While some EU member states and Ukraine called for an EU-wide visa ban, the ministers did not support the move but decided to tighten travel rules on Wednesday, according to Reuters reporting.
Estonia, Finland, Latvia, Lithuania and Poland welcomed the plan as a move in the right direction and called for more measures to lower the number of Russian citizens visiting the bloc.
In a joint statement, Estonia, Latvia, Lithuania and Poland noted “until such measures are in place on the EU level, we… will consider introducing on the national level temporary measures of visa ban, or restricting border crossing for Russian citizens holding EU visas, in order to address imminent public security issues.”
Alexander Grushko, Russian Deputy Minister of Foreign Affairs, warned that the move will have consequences. “If Brussels decides to shoot themselves in the foot once again, this is their choice,” he concluded.

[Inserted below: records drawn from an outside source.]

(* ===== verification/StdSklRep.v ===== *)
(** * StdSklRep: lists represented by linked nodes

    The representation of a list of items, and that it is kept by the parts of
    stdskl.c that change the links: a node is linked in, a run of nodes is freed
    and the rest joined, every node is freed, the sentinel is replaced by a taller
    one. *)
From stdpp Require Import base list gmap numbers option sets.
From Stdlib Require Import ZArith Lia.
From S2P Require Import Prelude NetTypes StdSkl StdSklMem.

(** The items in a direction. *)
Definition dirl {A} (d : dir) (xs : list A) : list A := match d with Rt => xs | Lt => reverse xs end.

Lemma elem_of_dirl {A} d (xs : list A) x : x ∈ dirl d xs <-> x ∈ xs.
Proof. destruct d; cbn; [apply elem_of_reverse|done]. Qed.
Lemma dirl_opposite {A} d (xs ys zs : list A) : dirl d xs = reverse ys ++ zs -> dirl (opposite d) xs = reverse zs ++ ys.
Proof.
  destruct d; cbn [dirl opposite]; intros E.
  - by rewrite <-(reverse_involutive xs), E, reverse_app, reverse_involutive.
  - by rewrite E, reverse_app, reverse_involutive.
Qed.

Section rep.
Context {K V : Type}.
Implicit Types (m : gmap nat (@stdskl_node K V)) (d : dir) (l p q e : nat) (zs ys xs : list (@item K V)).

Record rep m e (H : nat) xs : Prop := mk_rep
  { r_wf : wf m;
    r_end : info m e = Some (H, None);
    r_items : forall x, x ∈ xs -> info m (ip x) = Some (ih x, Some (ikv x));
    r_nodup : NoDup (e :: (ip <$> xs));
    r_low : forall x, x ∈ xs -> (ih x <= H)%nat;
    r_ring : forall d l, (l <= H)%nat -> ring (lk m d l) e (lptrs l (dirl d xs)) }.

(** The nodes of the memory. *)
Definition owned m (ps : list nat) : Prop := forall p, is_Some (m !! p) -> p ∈ ps.

Lemma rep_tall m e H xs ys : rep m e H xs -> (forall x, x ∈ ys -> x ∈ xs) -> tall m e H ys.
Proof. intros R Hs. split; [|intros x Hx]; eapply info_hgt; [apply R|apply R; auto]. Qed.
Lemma with_node_rep l xs H h k v s bits lft : holds l xs -> rep (mem l) (end_node l) H xs ->
  rep (mem (with_node l h k v s bits lft)) (end_node l) H xs /\ info (mem (with_node l h k v s bits lft)) (brk l) = Some (h, Some (k, v)) /\
  brk l ∉ end_node l :: (ip <$> xs).
Proof.
  intros Hl R. assert (Hf : brk l ∉ end_node l :: (ip <$> xs)) by (intros Hi%(h_brk _ _ Hl); lia).
  split; [apply rep_add; [done|done|apply new_node_links]|]. split; [|done]. unfold info. cbn. by rewrite lookup_insert_eq.
Qed.

Lemma info_insert m p n q : is_Some (info (<[p := n]> m) q) -> q = p \/ is_Some (info m q).
Proof.
  unfold info. destruct (decide (q = p)) as [->|]; [by left|]. rewrite lookup_insert_ne by done. by right.
Qed.

(** Linked between two parts of the list. *)
Lemma link_new m e H a b h k v node l s bits lft br :
  holds l (a ++ b) -> fit k a b -> rep m e H (a ++ b) -> info m node = Some (h, Some (k, v)) -> (h <= H)%nat -> node ∉ e :: (ip <$> a ++ b) ->
  (forall p, is_Some (info m p) -> p ∈ e :: node :: (ip <$> a ++ b)) -> (forall p, p ∈ e :: node :: (ip <$> a ++ b) -> (p < br)%nat) ->
  exists m1 m', stdskl_low_link_left (first e (ip <$> b)) node m = Ret m1 /\ stdskl_low_link_right (first e (ip <$> b)) node m1 = Ret m' /\
    holds (mk_skl m' br e (sk_size l + 1) s bits lft) (a ++ mk_item node h (k, v) :: b).
Proof.
  intros Hl Hf R Hi Hh Hn Hdom Hbr. pose proof R as R'. rewrite <-(reverse_involutive a) in R', Hn.
  destruct (link_in m e H (reverse a) b (mk_item node h (k, v)) R' Hi Hh Hn) as (m1 & m' & E1 & E2 & Hinfo & Rn).
  rewrite reverse_involutive in Rn. exists m1, m'. split; [done|]. split; [done|].
  assert (Hin : forall p, p ∈ e :: node :: (ip <$> a ++ b) <-> p ∈ e :: (ip <$> a ++ mk_item node h (k, v) :: b)).
  { intros p. rewrite !fmap_app. cbn [fmap list_fmap ip]. rewrite !elem_of_cons, !elem_of_app, elem_of_cons. tauto. }
  constructor; cbn [mem end_node brk sk_size].
  - by exists H.
  - apply (fit_sorted k); [apply Hl|done|done].
  - intros p Hp. apply Hin, Hdom. by rewrite <-Hinfo.
  - intros p Hp%Hin. auto.
  - rewrite (h_size _ _ Hl), !length_app. cbn. lia.
Qed.
(* ===== verification/StdSklProps.v ===== *)
(** * StdSklProps: a skip list is an ordered list

    Every sequence of operations on a skip list of stdskl.c, from its
    construction, behaves as on the ordered list of its entries. *)
From stdpp Require Import base list gmap numbers option sets.
From Stdlib Require Import ZArith Lia Sorted.
From S2P Require Import Prelude StdUtil NetTypes SklList StdSkl StdSklMem StdSklRep StdSklFind StdSklOps StdSklSpec.
#[local] Open Scope Z_scope.

Section props.
Context {K V : Type} (cmp : K -> K -> Z) `{!KeyOrder cmp}.
Implicit Types (x : @item K V) (zs ys xs a b : list (@item K V)) (l : @stdskl K V).
Abbreviation holds := (holds cmp).
Abbreviation kvs := (fmap ikv).

Lemma kvs_filter (P : K * V -> Prop) `{!forall y, Decision (P y)} xs : filter P (ikv <$> xs) = ikv <$> filter (fun x => P (ikv x)) xs.
Proof.
  induction xs as [|x xs IH]; [done|]. cbn [fmap list_fmap]. destruct (decide (P (ikv x))).
  - by rewrite !filter_cons_True, IH.
  - by rewrite !filter_cons_False, IH.
Qed.
Lemma elem_of_kvs xs kv : kv ∈ ikv <$> xs <-> exists x, x ∈ xs /\ kv = ikv x.
Proof. rewrite list_elem_of_fmap. naive_solver. Qed.
Lemma initialize_aws_eq environ s :
  initialize_aws environ s =
  let c0 := Boto3_client (aws_region (manager s))
              (environ !! "AWS_ACCESS_KEY_ID")
              (environ !! "AWS_SECRET_ACCESS_KEY") in
  match provision c0 with
  | Raise e => aws_block_end e (noted s [Asked c0])
  | Ok _ =>
      match _test_aws_connection (with_aws_client (noted s [Asked c0])) with
      | (Ok _, s1) =>
          (Ok tt, noted s1 [Noted INFO "AWS S3 client initialized successfully"])
      | (Raise e, s1) => aws_block_end e s1
      end
  end.
Proof.
  unfold initialize_aws, aws_block_end, caught_by_aws_setup.
  generalize _test_aws_connection as test. intros test. setup_run.
  destruct (provision _) as [[]|e]; setup_tidy.
  destruct (test _) as [[[]|e] s1]; setup_tidy.
Qed.

Lemma _create_azure_container_eq s :
  _create_azure_container s =
  let cr := Blob_create_container (azure_container (manager s)) in
  match provision cr with
  | Ok _ => (Ok tt, noted s [Asked cr; Noted INFO "Azure container created"])
  | Raise e =>
      (Raise e,
       noted s (Asked cr ::
                if is_AzureError e
                then [Noted ERROR "Failed to create Azure container"]
                else []))
  end.
Proof.
  unfold _create_azure_container. setup_run.
  destruct (provision _) as [[]|e]; setup_tidy.
  destruct (is_AzureError e); setup_tidy.
Qed.

Lemma _test_azure_connection_eq s :
  _test_azure_connection s =
  let g := Blob_get_container_properties (azure_container (manager s)) in
  match provision g with
  | Ok _ => (Ok tt, noted s [Asked g])
  | Raise e =>
      if is_AzureError e && is_substring "ContainerNotFound" (str_of_exn e)
      then _create_azure_container (noted s [Asked g])
      else (Raise e, noted s [Asked g])
  end.
Proof.
  unfold _test_azure_connection.
  generalize _create_azure_container as create. intros create. setup_run.
  destruct (provision _) as [[]|e]; [reflexivity|].
  generalize (is_substring "ContainerNotFound" (str_of_exn e)) as found.
  intros found. destruct (is_AzureError e), found; setup_tidy.
Qed.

Jan Lipavský, Czech Minister of Foreign Affairs, announced the European Commission would look for more ways to target Russian citizens, including those who already have Schengen visas.
EC announces more changes
Josep Borrell, High Representative of the EU for Foreign Affairs and Security Policy, noted that the move “will significantly reduce the number of new visas issued by the EU member states… it’s going to be more difficult, it’s going to take longer.”
He added that the number of border crossings from Russia to the EU increased substantially since mid-July, which he sees as the reason to change travel rules.

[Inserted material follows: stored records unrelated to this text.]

Global Instance result_eq_dec {A} `{EqDecision A} : EqDecision (result A).
Proof. solve_decision. Defined.

Section Coverage.

Variable get_leaves : Element → list Element.
Variable wnids : list string.

(** The flat label of a leaf: the position of its identifier in [wnids]. *)
Definition resolves (leaf : Element) (old_index : nat) : Prop :=
  list_index wnids (get_wnid leaf) = Ok old_index.

(** [old_index] is the flat label of one of [leaves]. *)
Definition among (leaves : list Element) (old_index : nat) : Prop :=
  Exists (λ leaf, resolves leaf old_index) leaves.

(** [old_index] belongs to the leaf set of [child]. *)
Definition covers (child : Element) (old_index : nat) : Prop :=
  among (get_leaves child) old_index.

(** [old_index] belongs to the leaf set of one of [children]. *)
Definition covered (children : list Element) (old_index : nat) : Prop :=
  Exists (λ child, covers child old_index) children.

(** Every leaf under [children] has its identifier in [wnids]. *)
Definition leaves_known (children : list Element) : Prop :=
  Forall (λ child,
            Forall (λ leaf, ∃ w, get_wnid leaf = Some w ∧ w ∈ wnids)
                   (get_leaves child)) children.

(** Child number [j] is the last of [children] whose leaf set holds
    [old_index]. *)
Definition last_owner (children : list Element) (old_index j : nat) : Prop :=
  ∃ child, children !! j = Some child ∧ covers child old_index ∧
           ∀ j' child', j < j' → children !! j' = Some child' →
                        ¬ covers child' old_index.

Global Instance resolves_dec leaf o : Decision (resolves leaf o).
Proof. unfold resolves. apply _. Defined.
Global Instance among_dec leaves o : Decision (among leaves o).
Proof. unfold among. apply _. Defined.
Global Instance covers_dec child o : Decision (covers child o).
Proof. unfold covers. apply _. Defined.
Global Instance covered_dec children o : Decision (covered children o).
Proof. unfold covered. apply _. Defined.

End Coverage.

(** The bucket of [new_index] once the flat labels [old_indices] have been
    distributed: those that [mapping] sends to [new_index], in order. *)
Definition bucket_of (mapping : gmap nat nat) (old_indices : list nat)
    (new_index : nat) : list nat :=
  filter (λ old_index, mapping !! old_index = Some new_index) old_indices.

(** [mapping] sends [old_index] to a new class below [bound]. *)
Definition below (mapping : gmap nat nat) (bound old_index : nat) : Prop :=
  match mapping !! old_index with
  | Some j => j < bound
  | None => False
  end.

Global Instance below_dec mapping bound o : Decision (below mapping bound o).
Proof. unfold below. destruct (mapping !! o); apply _. Defined.

(** What the constructor establishes: [mapping] is defined exactly on the flat
    labels, its values are new classes, the buckets are its fibres, and the
    class names are the joined names of the members. *)
Record well_formed (node : Node.t) : Prop := {
  wf_total : ∀ o, o < Node.num_original_classes node →
                  is_Some (Node.mapping node !! o);
  wf_range : ∀ o j, Node.mapping node !! o = Some j →
                    o < Node.num_original_classes node ∧ j < Node.num_classes node;
  wf_buckets : Node.new_to_old node =
               bucket_of (Node.mapping node) (seq 0 (Node.num_original_classes node))
                 <$> seq 0 (Node.num_classes node);
  wf_children : 0 < Node.num_children node;
  wf_num_classes : Node.num_children node ≤ Node.num_classes node ≤
                   Node.num_children node + 1;
  wf_names : match Node.original_classes node with
             | [] => Node.classes node = []
             | _ :: _ => comprehension (Node.class_name (Node.original_classes node))
                           (Node.new_to_old node) = Ok (Node.classes node)
             end
}.

(** The test of line 268: the class name is non-empty and holds no comma. *)
Definition single_name (cls : string) : bool :=
  negb (contains ","%char cls) && truthy cls.

(** The row that the loop of [_get_node_weights] leaves for a new class named
    [cls]: zeros, with a 1 in the column of the first original class of that
    name when the name passes the test. *)
Definition weight_row (original_classes : list string) (k : nat) (cls : string)
    : list Z :=
  if single_name cls then
    match list_index original_classes (Some cls) with
    | Ok old_index => <[old_index := 1%Z]> (replicate k 0%Z)
    | Err _ => replicate k 0%Z
    end
  else replicate k 0%Z.

(** The entry of a matrix at row [r] and column [c] (0 outside the matrix). *)
Definition entry (M : list (list Z)) (r c : nat) : Z :=
  default 0%Z (M !! r ≫= (.!! c)).

(** The position, in the concatenated label vector, at which the segment of
    node number [i] starts. *)
Definition offset (nodes : list Node.t) (i : nat) : nat :=
  Node.dim (take i nodes).

(** [a < b] on strings. *)
Definition str_lt (a b : string) : Prop := str_le a b ∧ a ≠ b.

(** The inner product of two vectors, and the product of a matrix, given by
    its rows, with a vector: what a linear layer with these weights
    computes. *)
Definition dot (u v : list Z) : Z := foldr Z.add 0%Z (zip_with Z.mul u v).

Definition matvec (W : list (list Z)) (x : list Z) : list Z :=
  (λ row, dot row x) <$> W.

(** The vote of a node for the flat class [r] on a sample of the flat class
    [old_label]: 1 when [r] is the only member of the new class to which the
    node sends [old_label], and 0 otherwise. *)
Definition vote (node : Node.t) (old_label r : nat) : Z :=
  match Node.mapping node !! old_label with
  | Some j => if decide (Node.new_to_old node !! j = Some [r]) then 1%Z else 0%Z
  | None => 0%Z
  end.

He described higher influx of Russian citizens as “a security risk,” but noted “we have seen many Russians travelling for leisure and shopping as if no war was raging in Ukraine.”
According to the EU Border and Coast Guard Agency, more than one million Russian citizens entered the EU through land border crossings since the start of the war in Ukraine.
Ukrainian officials repeatedly stressed the importance of making all Russians pay for the war launched by their government.
France and Germany pushed back, warning in a joint statement against “far-reaching restrictions on our visa policy, in order to prevent feeding the Russian narrative and triggering unintended rallying-around the flag effects and/or estranging future generations.”